Pour ce spectacle, vous vous êtes littéralement plongée dans l’œuvre de Ligeti, sa biographie et bien d’autres documents. Qu’avez-vous découvert au cours de vos investigations que vous souhaiteriez partager avec nous, et qu’est-ce qui vous séduit le plus dans sa musique ?
E. S. : Ce qui m’inspire le plus dans la musique de Ligeti, c’est sa richesse, sa complexité. On sent profondément comment cet homme pensait, comment il construisait ses œuvres – et, dans cette manière si particulière de structurer la musique, il est absolument unique. C’est une musique d’une grande sophistication, d’une intelligence rare. Elle touche autant l’intellect que l’émotion, tout en restant profondément novatrice et ancrée dans l’histoire. Son écriture repose sur un artisanat très classique, mais, en même temps, il explore sans cesse de nouvelles voies. Ce qui me fascine aussi énormément, c’est que Ligeti était synesthète – il percevait la musique en textures ou en couleurs, en formes complexes. Moi aussi, je ressens cela. C’est un aspect de son approche que je partage profondément et qui m’inspire beaucoup. Sa musique est comme un buffet sensoriel d’associations, de couleurs, de matières – c’est une source d’imagination infinie.
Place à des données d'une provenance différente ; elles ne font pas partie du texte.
(** * rayopt: the optical train [System] of rayopt/system.py

    A shallow embedding of [class System(list)] and of the structural
    algorithms it carries: the role accessors, [reverse], [rescale],
    [resize_convex] / [fix_sizes], [surfaces_cut] and the paraxial matrix
    chain.

    Modelling conventions.
    - Python floats.  A finite binary64 value is a rational number, and
      where the train only stores a number, hands it on, compares it or takes
      a [max], the number is a [Qc] (canonical rationals with Leibniz
      equality).  Where a result of the train depends on rounding, nothing
      is idealised: the [scale] of the train and the factor of [rescale] are
      binary64 floats ([PrimFloat]) and are divided as such, and the matrix
      product [np.dot] of numpy is a collaborator of which nothing is
      assumed.  The offsets of [surfaces_cut] are added with the sum of
      [Qc]; no property below rests on a law of this sum.
    - A train is the list of the states of its elements.  The train is taken
      to hold every element object once, so that mutating one element in
      place is an update of the list at that element's position.
    - A Python exception is a value of [exn]; an operation that may raise
      returns a [result].  Where an exception can follow mutations that
      persist, the state reached is returned besides the exception.
    - The element and material classes live in other modules of the
      repository; their attributes are modelled from the interface the
      specification lists, their methods are the fields of the class
      [Collaborators]. *)

From Stdlib Require Import Floats.
From Stdlib Require Import QArith Qcanon ZArith Ascii String.
From stdpp Require Import base numbers list option strings.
Sur le plan rythmique également, c’est une musique extraordinairement complexe, ce qui la rend très stimulante pour la danse. Cela correspond parfaitement à ma recherche : repenser la relation entre danse et musique dans un cadre contemporain. C’est une relation qui existe depuis des siècles, mais je m’interroge constamment : qu’est-ce qu’une approche contemporaine de cette relation ? Que dit-elle aujourd’hui sur le mouvement, sur l’écoute, sur l’interaction entre les deux langages ? Je pense que Ligeti était un homme d’une immense curiosité. Il puisait son inspiration dans des domaines très variés – les mathématiques, la physique sont très présentes dans son œuvre. Mais pour moi, en tant que chorégraphe, certaines références ont été particulièrement marquantes : par exemple, l’essai de Karl Popper « Clocks and Clouds » (1966), ou encore les réflexions de Ligeti sur la théorie du chaos. Ces éléments, associés à sa manière de penser les textures, ont influencé ma langue chorégraphique comme personne d’autre ne l’a fait.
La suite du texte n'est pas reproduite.